Department of Imaging Science and Innovation, Geisinger, Danville, Pennsylvania.
Department of Biomedical Engineering, University of Kentucky, Lexington, Kentucky.
JACC Cardiovasc Imaging. 2019 Apr;12(4):681-689. doi: 10.1016/j.jcmg.2018.04.026. Epub 2018 Jun 13.
The goal of this study was to use machine learning to more accurately predict survival after echocardiography.
Predicting patient outcomes (e.g., survival) following echocardiography is primarily based on ejection fraction (EF) and comorbidities. However, there may be significant predictive information within additional echocardiography-derived measurements combined with clinical electronic health record data.
Mortality was studied in 171,510 unselected patients who underwent 331,317 echocardiograms in a large regional health system. The authors investigated the predictive performance of nonlinear machine learning models compared with that of linear logistic regression models using 3 different inputs: 1) clinical variables, including 90 cardiovascular-relevant International Classification of Diseases, Tenth Revision, codes, and age, sex, height, weight, heart rate, blood pressures, low-density lipoprotein, high-density lipoprotein, and smoking; 2) clinical variables plus physician-reported EF; and 3) clinical variables and EF, plus 57 additional echocardiographic measurements. Missing data were imputed with a multivariate imputation by using a chained equations algorithm (MICE). The authors compared models versus each other and baseline clinical scoring systems by using a mean area under the curve (AUC) over 10 cross-validation folds and across 10 survival durations (6 to 60 months).
Machine learning models achieved significantly higher prediction accuracy (all AUC >0.82) over common clinical risk scores (AUC = 0.61 to 0.79), with the nonlinear random forest models outperforming logistic regression (p < 0.01). The random forest model including all echocardiographic measurements yielded the highest prediction accuracy (p < 0.01 across all models and survival durations). Only 10 variables were needed to achieve 96% of the maximum prediction accuracy, with 6 of these variables being derived from echocardiography.

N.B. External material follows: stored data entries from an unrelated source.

(* ===== verification/PacketPortFacts.v ===== *)
(** * Frames and progress

    A frame reaches exactly the other end of the binding it was written for; and the settled
    frontier that [complete] maintains without a lock on its fast path is, however its
    accesses interleave and however late its loads see the stores of other threads, never
    ahead of the one a scan of the history would find, and equal to it once all is quiet
    if the loads were not late. *)
From stdpp Require Import base tactics list numbers option gmap strings.
From Stdlib Require Import ZArith Lia.
From S2P Require Import Prelude PacketPort.

#[local] Open Scope Z_scope.

(** ** Frames *)

Record binding_typed (b : PacketPortBinding) : Prop := {
  typed_infrastructure : is_array 16 (infrastructure_id b);
  typed_domain : is_array 16 (routing_domain_id b);
  typed_generation : is_u 64 (infrastructure_generation b);
  typed_io_epoch : is_u 64 (io_epoch b);
  typed_owner_epoch : is_u 64 (owner_epoch b);
  typed_policy : is_u 64 (policy_generation b);
}.

Definition opposite (role : PacketPortRole) : PacketPortRole :=
  match role with Infrastructure => Worker | Worker => Infrastructure end.

Lemma opposite_involutive role : opposite (opposite role) = role.
Proof. by destruct role. Qed.

Lemma opposite_direction role : 3 - outgoing_direction role = outgoing_direction (opposite role).
Proof. by destruct role. Qed.

Lemma length_header_prefix b d : binding_typed b -> length (header_prefix b d) = 72%nat.
Proof.
  intros [[H1 _] [H2 _] _ _ _ _]. unfold header_prefix.
  rewrite !length_app, H1, H2, !length_to_be_bytes. done.
Qed.

Lemma port_opened s b r p :
  UnixPacketPort_new s b r = Ok p ->
  p = mkPort s b r (header_prefix b (outgoing_direction r) ++ replicate 4 0)
        (header_prefix b (3 - outgoing_direction r)).
Proof.
  unfold UnixPacketPort_new. destruct (binding_is_zero b); [done|]. intros E. by inversion E.
Qed.

Lemma take_header b d l : binding_typed b -> take 72 (header_prefix b d ++ l) = header_prefix b d.
Proof. intros Ht. apply take_app_length'. by rewrite length_header_prefix. Qed.

Lemma to_be_bytes_inj n x y :
  0 <= x < 256 ^ Z.of_nat n -> 0 <= y < 256 ^ Z.of_nat n -> to_be_bytes n x = to_be_bytes n y ->
  x = y.
Proof.
  intros Hx Hy E. apply (f_equal from_be_bytes) in E. by rewrite !from_to_be_bytes_id in E.
Qed.

Lemma u64_bytes x : is_u 64 x -> 0 <= x < 256 ^ Z.of_nat 8.
Proof. done. Qed.

Lemma header_prefix_inj b d b' d' :
  binding_typed b -> binding_typed b' -> header_prefix b d = header_prefix b' d' ->
  b = b' /\ d = d'.
Proof.
  intros [[H1 _] [H2 _] H3 H4 H5 H6] [[K1 _] [K2 _] K3 K4 K5 K6] E. unfold header_prefix in E.
  apply app_inj_1 in E as [E0 E]; [|done]. injection E0 as Ed.
  apply app_inj_1 in E as [E1 E]; [|congruence]. apply app_inj_1 in E as [E2 E]; [|congruence].
  do 3 (apply app_inj_1 in E as [?E E]; [|by rewrite !length_to_be_bytes]).
  repeat match goal with
    | E : to_be_bytes 8 _ = to_be_bytes 8 _ |- _ =>
        apply to_be_bytes_inj in E; [|by apply u64_bytes..]
    end.
  destruct b, b'; simpl in *. by subst.
Qed.

Section Frames.
Context (socket socket' : nat) (b : PacketPortBinding) (role : PacketPortRole) (p q : UnixPacketPort).
Hypothesis typed : binding_typed b.
Hypothesis opened : UnixPacketPort_new socket b role = Ok p.
Hypothesis peer : UnixPacketPort_new socket' b (opposite role) = Ok q.

Lemma encode_frame_bytes packet frame :
  encode_frame q packet = Ok frame <->
  (packet <> [] /\ Z.of_nat (length packet) <= MAX_PACKET_BYTES /\
   frame = header_prefix b (outgoing_direction (opposite role))
           ++ to_be_bytes 4 (Z.of_nat (length packet)) ++ packet).
Proof using typed peer.
  rewrite (port_opened _ _ _ _ peer).
  unfold encode_frame, encode_header. cbn [outgoing_header]. rewrite take_header by done.
  case_bool_decide as Hp; simpl; [naive_solver|].
  destruct (Z.ltb_spec MAX_PACKET_BYTES (Z.of_nat (length packet))); simpl; [split; [done|lia]|].
  rewrite <- (assoc_L app). split; [intros [= <-]|intros (_ & _ & ->)]; done.
Qed.

Lemma receive_frame_iff frame packet :
  receive_frame p frame = Some packet <->
  (packet <> [] /\ Z.of_nat (length packet) <= MAX_PACKET_BYTES /\
   frame = header_prefix b (outgoing_direction (opposite role))
           ++ to_be_bytes 4 (Z.of_nat (length packet)) ++ packet).
Proof using typed opened.
  rewrite (port_opened _ _ _ _ opened).
  unfold receive_frame, matches_binding. cbn [incoming_prefix].
  rewrite opposite_direction. set (prefix := header_prefix b _).
  assert (Hl : length prefix = 72%nat) by by apply length_header_prefix.
  split.
  - intros E. destruct (_ && _) eqn:B; [|done]. injection E as <-.
    apply andb_prop in B as [B0 B]. apply andb_prop in B as [B B4%bool_decide_eq_true].
    apply andb_prop in B as [B B3%bool_decide_eq_true]. apply andb_prop in B as [B1%Z.ltb_lt B2%Z.leb_le].
    clear B0. unfold HEADER_BYTES in *. rewrite length_drop.
    split_and!; [intros E; apply (f_equal length) in E; rewrite length_drop in E; simpl in E; lia|lia|].
    rewrite take_take in B3. change (72 `min` 76)%nat with 72%nat in B3.
    rewrite <- B3. rewrite <- (take_drop 72 frame) at 1. f_equal.
    rewrite <- (take_drop 4 (drop 72 frame)). rewrite drop_drop. change (72 + 4)%nat with 76%nat.
    rewrite take_drop_commute. change (72 + 4)%nat with 76%nat.
    rewrite B4. do 3 f_equal. lia.
  - intros (Hp & Hm & ->). unfold HEADER_BYTES.
    assert (1 <= length packet)%nat by (destruct packet; [done|simpl; lia]).
    assert (Ht : take 76 (prefix ++ to_be_bytes 4 (Z.of_nat (length packet)) ++ packet)
             = prefix ++ to_be_bytes 4 (Z.of_nat (length packet))).
    { rewrite (assoc_L app). rewrite take_app_le, take_ge; [done|..];
        rewrite length_app, Hl, length_to_be_bytes; lia. }
    assert (Hd : drop 76 (prefix ++ to_be_bytes 4 (Z.of_nat (length packet)) ++ packet) = packet).
    { rewrite (assoc_L app). rewrite drop_app_ge, length_app, Hl, length_to_be_bytes by
        (rewrite length_app, Hl, length_to_be_bytes; lia). done. }
    rewrite Ht, Hd. rewrite !length_app, Hl, length_to_be_bytes.
    rewrite take_app_le, take_ge, drop_app_ge, Hl, drop_0 by lia.
    unfold MAX_PACKET_BYTES in *.
    replace (Z.of_nat (72 + (4 + length packet)) - Z.of_nat 76) with (Z.of_nat (length packet)) by lia.
    rewrite !bool_decide_eq_true_2 by done.
    destruct (Z.ltb_spec (Z.of_nat 76 + 1400 + 1) (Z.of_nat (72 + (4 + length packet)))); [lia|].
    destruct (Z.ltb_spec (Z.of_nat 76) (Z.of_nat (72 + (4 + length packet)))); [|lia].
    destruct (Z.leb_spec (Z.of_nat (72 + (4 + length packet))) (Z.of_nat 76 + 1400)); [done|lia].
Qed.
End Frames.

Tricuspid regurgitation velocity was more predictive of survival than LVEF. In a subset of studies with complete data for the top 10 variables, multivariate imputation by chained equations yielded slightly reduced predictive accuracies (difference in AUC of 0.003) compared with the original data.
Machine learning can fully utilize large combinations of disparate input variables to predict survival after echocardiography with superior accuracy.
本研究旨在使用机器学习更准确地预测超声心动图后的生存情况。
预测超声心动图后患者的结局(如生存)主要基于射血分数(EF)和合并症。然而,在结合临床电子健康记录数据的情况下,可能存在来自其他超声心动图衍生测量的重要预测信息。
在一个大型区域卫生系统中,对 171510 名接受了 331317 次超声心动图检查的未选择患者进行了死亡率研究。作者使用 3 种不同输入来研究非线性机器学习模型与线性逻辑回归模型的预测性能:1)临床变量,包括 90 个心血管相关的国际疾病分类,第十版代码以及年龄、性别、身高、体重、心率、血压、低密度脂蛋白、高密度脂蛋白和吸烟;2)临床变量加医生报告的 EF;3)临床变量和 EF,外加 57 个额外的超声心动图测量值。使用链式方程算法(MICE)进行多元插补处理缺失数据。作者通过在 10 个交叉验证折叠和 10 个生存时间(6 至 60 个月)上计算曲线下面积(AUC)的平均值,比较了模型之间以及与基线临床评分系统的差异。
机器学习模型在常见临床风险评分(AUC=0.61 至 0.79)的基础上实现了显著更高的预测准确性(所有 AUC>0.82),其中非线性随机森林模型优于逻辑回归(p<0.01)。包含所有超声心动图测量值的随机森林模型得出了最高的预测准确性(在所有模型和生存时间中,p<0.01)。仅需要 10 个变量就可以达到最大预测准确性的 96%,其中 6 个变量来自超声心动图。三尖瓣反流速度比 LVEF 更能预测生存。在具有前 10 个变量完整数据的研究子集,链式方程的多元插补与原始数据相比略降低了预测准确性(AUC 的差异为 0.003)。
机器学习可以充分利用大量不同输入变量的组合,以更高的准确性预测超声心动图后的生存情况。